Records from a data source

◆ ◆ ◆

Lemma live_app q1 q2 : live (q1 ++ q2) = (live q1 + live q2)%nat.
Proof. unfold live. by rewrite List.filter_app, length_app. Qed.

Lemma deliver_received q i w n :
  (live (at_index (q w) i) <= n)%nat ->
  deliver q i w (replicate n Receive) =
  mkFlushed FlushDone w (replicate (n - live (at_index (q w) i)) Receive)
            (sends (at_index (q w) i)).
Proof.
  unfold at_index, live, sends. intros Hn.
  destruct n as [|n]; simpl; destruct (q w !! i) as [e|]; simpl in *; try done.
  - destruct (e_ch e); simpl in *; [lia|done].
  - destruct (e_ch e); simpl; [|done]. by rewrite Nat.sub_0_r.
Qed.

Lemma flush_sync_received k w n :
  (live (take k (syncEvents w)) <= n)%nat ->
  flush_sync k w (replicate n Receive) =
  mkFlushed FlushDone w (replicate (n - live (take k (syncEvents w))) Receive)
            (sends (reverse (take k (syncEvents w)))).
Proof.
  revert n. induction k as [|k IH]; intros n Hn; simpl.
  - rewrite take_0. simpl. by rewrite Nat.sub_0_r.
  - assert (Hlive : live (take (S k) (syncEvents w)) =
                    (live (take k (syncEvents w)) + live (at_index (syncEvents w) k))%nat).
    { unfold at_index. destruct (syncEvents w !! k) as [e|] eqn:E.
      - by rewrite (take_S_r _ _ _ E), live_app.
      - apply lookup_ge_None in E. rewrite !take_ge by lia. unfold live at 3. simpl. lia. }
    rewrite Hlive in *.
    rewrite deliver_received by lia. unfold and_then. simpl.
    rewrite IH by lia. simpl.
    rewrite reverse_take_S, sends_app. do 2 f_equal. lia.
Qed.

Lemma flush_requests_received fuel i w n :
  (length (requestEvents w) <= fuel + i)%nat ->
  (live (drop i (requestEvents w)) <= n)%nat ->
  flush_requests fuel i w (replicate n Receive) =
  mkFlushed FlushDone w (replicate (n - live (drop i (requestEvents w))) Receive)
            (sends (drop i (requestEvents w))).
Proof.
  revert i n. induction fuel as [|fuel IH]; intros i n Hlen Hn; simpl.
  - rewrite drop_ge by lia. simpl. by rewrite Nat.sub_0_r.
  - destruct (Nat.ltb_spec i (length (requestEvents w))) as [Hi|Hi].
    + rewrite (drop_at_index (requestEvents w) i), live_app in Hn.
      rewrite deliver_received by lia. unfold and_then. simpl.
      rewrite IH by lia. simpl.
      rewrite (drop_at_index (requestEvents w) i), sends_app, live_app.
      do 2 f_equal. lia.
    + rewrite drop_ge by lia. simpl. by rewrite Nat.sub_0_r.
Qed.

(** With every subscriber ready, [flush] sends the whole sync queue
    from its last event to its first, then the whole request queue from
    its first to its last, and empties both. *)
Lemma flush_received w n :
  (live (syncEvents w) + live (requestEvents w) <= n)%nat ->
  flush w (replicate n Receive) =
  mkFlushed FlushDone (cleared w)
    (replicate (n - (live (syncEvents w) + live (requestEvents w))) Receive)
    (sends (reverse (syncEvents w)) ++ sends (requestEvents w)).
Proof.
  intros Hn. unfold flush.
  rewrite flush_sync_received; rewrite firstn_all; [|lia].
  unfold and_then at 1. simpl.
  rewrite flush_requests_received; rewrite ?drop_0; [|lia|lia].
  unfold and_then. simpl. rewrite app_nil_r. do 2 f_equal. lia.
Qed.

(** C7.  [flush] goes through the sync queue from its last index to
    its first and only then through the request queue, first index
    first: whatever requests arrive meanwhile, the changes it sends are
    a subsequence of the sync queue reversed followed by the request
    queue, and all of it when every subscriber receives.  A pass appends
    its events in the order it meets the changes, newest log entry
    first, so subscribers get the changes of a pass oldest first. *)
Theorem flush_order (w : Watcher) (script : list choice) (n : nat) :
  sent (f_trace (flush w script)) `sublist_of`
    sends (reverse (syncEvents w)) ++ sends (requestEvents w) /\
  ((live (syncEvents w) + live (requestEvents w) <= n)%nat ->
   flush w (replicate n Receive) =
   mkFlushed FlushDone (cleared w)
     (replicate (n - (live (syncEvents w) + live (requestEvents w))) Receive)
     (sends (reverse (syncEvents w)) ++ sends (requestEvents w))) /\
  (forall it res, sync w it = Done res ->
     syncEvents (r_w res) = syncEvents w ++ flat_map (change_events w) (pass_changes w it)) /\
  newWatcher two_entries_log (inr None)
    [Request (WatchCollection "machines" (Some 7%nat)); Tick; Receive; Receive] =
  ([Handled (WatchCollection "machines" (Some 7%nat)) None;
    Sent 7%nat (mkChange "machines" (VString "m0") 4);
    Sent 7%nat (mkChange "machines" (VString "m1") 5)], Blocked).
Proof.
  split; [apply flush_sent_sublist|].
  split; [apply flush_received|].
  split; [intros it res H; by apply sync_spec in H as (? & _)|].
  vm_compute. reflexivity.
Qed.

Lemma flush_order_witness :
  flush sample_queues [Receive; Receive; Receive] =
  mkFlushed FlushDone (cleared sample_queues) []
    [Sent 2%nat (mkChange "machines" (VString "m0") 3);
     Sent 1%nat (mkChange "machines" (VString "m2") 9);
     Sent 1%nat (mkChange "units" (VString "u0") 1)].
Proof.
  destruct (flush_order sample_queues [] 3) as (_ & H & _).
  apply H. vm_compute. lia.
Defined.

(** ** Unwatch purges the queues *)

Lemma purge_no_match key ch q e c :
  e ∈ purge key (Some ch) q -> e_ch e = Some c -> key_match key (e_key e) = true ->
  c ≠ ch.
Proof.
  unfold purge. intros Hin Hc Hm. apply list_elem_of_fmap in Hin as (e0 & -> & _).
  destruct (key_match key (e_key e0)) eqn:Hk; simpl in *.
  - case_bool_decide as Hch; simpl in *; [done|]. congruence.
  - congruence.
Qed.

Lemma elem_of_sends ch c q :
  Sent ch c ∈ sends q -> exists e, e ∈ q /\ e_ch e = Some ch /\ change_of e = c.
Proof.
  unfold sends. rewrite list_elem_of_omap. intros (e & He & Hs).
  exists e. split; [done|]. destruct (e_ch e); simpl in Hs; [|done].
  by injection Hs as -> ->.
Qed.

Lemma elem_of_sent o tr : o ∈ tr -> is_sent o = true -> o ∈ sent tr.
Proof.
  intros Hin Hs. unfold sent. apply list_elem_of_In, List.filter_In.
  split; [by apply list_elem_of_In|done].
Qed.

◆ ◆ ◆

◆ **PROBLEM TO WORK ON**
Your response must contain all of the records, copied exactly.

◆ **ANSWER TO THIS PROBLEM**
Lemma live_app q1 q2 : live (q1 ++ q2) = (live q1 + live q2)%nat.
Proof. unfold live. by rewrite List.filter_app, length_app. Qed.

Lemma deliver_received q i w n :
  (live (at_index (q w) i) <= n)%nat ->
  deliver q i w (replicate n Receive) =
  mkFlushed FlushDone w (replicate (n - live (at_index (q w) i)) Receive)
            (sends (at_index (q w) i)).
Proof.
  unfold at_index, live, sends. intros Hn.
  destruct n as [|n]; simpl; destruct (q w !! i) as [e|]; simpl in *; try done.
  - destruct (e_ch e); simpl in *; [lia|done].
  - destruct (e_ch e); simpl; [|done]. by rewrite Nat.sub_0_r.
Qed.

Lemma flush_sync_received k w n :
  (live (take k (syncEvents w)) <= n)%nat ->
  flush_sync k w (replicate n Receive) =
  mkFlushed FlushDone w (replicate (n - live (take k (syncEvents w))) Receive)
            (sends (reverse (take k (syncEvents w)))).
Proof.
  revert n. induction k as [|k IH]; intros n Hn; simpl.
  - rewrite take_0. simpl. by rewrite Nat.sub_0_r.
  - assert (Hlive : live (take (S k) (syncEvents w)) =
                    (live (take k (syncEvents w)) + live (at_index (syncEvents w) k))%nat).
    { unfold at_index. destruct (syncEvents w !! k) as [e|] eqn:E.
      - by rewrite (take_S_r _ _ _ E), live_app.
      - apply lookup_ge_None in E. rewrite !take_ge by lia. unfold live at 3. simpl. lia. }
    rewrite Hlive in *.
    rewrite deliver_received by lia. unfold and_then. simpl.
    rewrite IH by lia. simpl.
    rewrite reverse_take_S, sends_app. do 2 f_equal. lia.
Qed.

Lemma flush_requests_received fuel i w n :
  (length (requestEvents w) <= fuel + i)%nat ->
  (live (drop i (requestEvents w)) <= n)%nat ->
  flush_requests fuel i w (replicate n Receive) =
  mkFlushed FlushDone w (replicate (n - live (drop i (requestEvents w))) Receive)
            (sends (drop i (requestEvents w))).
Proof.
  revert i n. induction fuel as [|fuel IH]; intros i n Hlen Hn; simpl.
  - rewrite drop_ge by lia. simpl. by rewrite Nat.sub_0_r.
  - destruct (Nat.ltb_spec i (length (requestEvents w))) as [Hi|Hi].
    + rewrite (drop_at_index (requestEvents w) i), live_app in Hn.
      rewrite deliver_received by lia. unfold and_then. simpl.
      rewrite IH by lia. simpl.
      rewrite (drop_at_index (requestEvents w) i), sends_app, live_app.
      do 2 f_equal. lia.
    + rewrite drop_ge by lia. simpl. by rewrite Nat.sub_0_r.
Qed.

(** With every subscriber ready, [flush] sends the whole sync queue
    from its last event to its first, then the whole request queue from
    its first to its last, and empties both. *)
Lemma flush_received w n :
  (live (syncEvents w) + live (requestEvents w) <= n)%nat ->
  flush w (replicate n Receive) =
  mkFlushed FlushDone (cleared w)
    (replicate (n - (live (syncEvents w) + live (requestEvents w))) Receive)
    (sends (reverse (syncEvents w)) ++ sends (requestEvents w)).
Proof.
  intros Hn. unfold flush.
  rewrite flush_sync_received; rewrite firstn_all; [|lia].
  unfold and_then at 1. simpl.
  rewrite flush_requests_received; rewrite ?drop_0; [|lia|lia].
  unfold and_then. simpl. rewrite app_nil_r. do 2 f_equal. lia.
Qed.

(** C7.  [flush] goes through the sync queue from its last index to
    its first and only then through the request queue, first index
    first: whatever requests arrive meanwhile, the changes it sends are
    a subsequence of the sync queue reversed followed by the request
    queue, and all of it when every subscriber receives.  A pass appends
    its events in the order it meets the changes, newest log entry
    first, so subscribers get the changes of a pass oldest first. *)
Theorem flush_order (w : Watcher) (script : list choice) (n : nat) :
  sent (f_trace (flush w script)) `sublist_of`
    sends (reverse (syncEvents w)) ++ sends (requestEvents w) /\
  ((live (syncEvents w) + live (requestEvents w) <= n)%nat ->
   flush w (replicate n Receive) =
   mkFlushed FlushDone (cleared w)
     (replicate (n - (live (syncEvents w) + live (requestEvents w))) Receive)
     (sends (reverse (syncEvents w)) ++ sends (requestEvents w))) /\
  (forall it res, sync w it = Done res ->
     syncEvents (r_w res) = syncEvents w ++ flat_map (change_events w) (pass_changes w it)) /\
  newWatcher two_entries_log (inr None)
    [Request (WatchCollection "machines" (Some 7%nat)); Tick; Receive; Receive] =
  ([Handled (WatchCollection "machines" (Some 7%nat)) None;
    Sent 7%nat (mkChange "machines" (VString "m0") 4);
    Sent 7%nat (mkChange "machines" (VString "m1") 5)], Blocked).
Proof.
  split; [apply flush_sent_sublist|].
  split; [apply flush_received|].
  split; [intros it res H; by apply sync_spec in H as (? & _)|].
  vm_compute. reflexivity.
Qed.

Lemma flush_order_witness :
  flush sample_queues [Receive; Receive; Receive] =
  mkFlushed FlushDone (cleared sample_queues) []
    [Sent 2%nat (mkChange "machines" (VString "m0") 3);
     Sent 1%nat (mkChange "machines" (VString "m2") 9);
     Sent 1%nat (mkChange "units" (VString "u0") 1)].
Proof.
  destruct (flush_order sample_queues [] 3) as (_ & H & _).
  apply H. vm_compute. lia.
Defined.

(** ** Unwatch purges the queues *)

Lemma purge_no_match key ch q e c :
  e ∈ purge key (Some ch) q -> e_ch e = Some c -> key_match key (e_key e) = true ->
  c ≠ ch.
Proof.
  unfold purge. intros Hin Hc Hm. apply list_elem_of_fmap in Hin as (e0 & -> & _).
  destruct (key_match key (e_key e0)) eqn:Hk; simpl in *.
  - case_bool_decide as Hch; simpl in *; [done|]. congruence.
  - congruence.
Qed.

Lemma elem_of_sends ch c q :
  Sent ch c ∈ sends q -> exists e, e ∈ q /\ e_ch e = Some ch /\ change_of e = c.
Proof.
  unfold sends. rewrite list_elem_of_omap. intros (e & He & Hs).
  exists e. split; [done|]. destruct (e_ch e); simpl in Hs; [|done].
  by injection Hs as -> ->.
Qed.

Lemma elem_of_sent o tr : o ∈ tr -> is_sent o = true -> o ∈ sent tr.
Proof.
  intros Hin Hs. unfold sent. apply list_elem_of_In, List.filter_In.
  split; [by apply list_elem_of_In|done].
Qed.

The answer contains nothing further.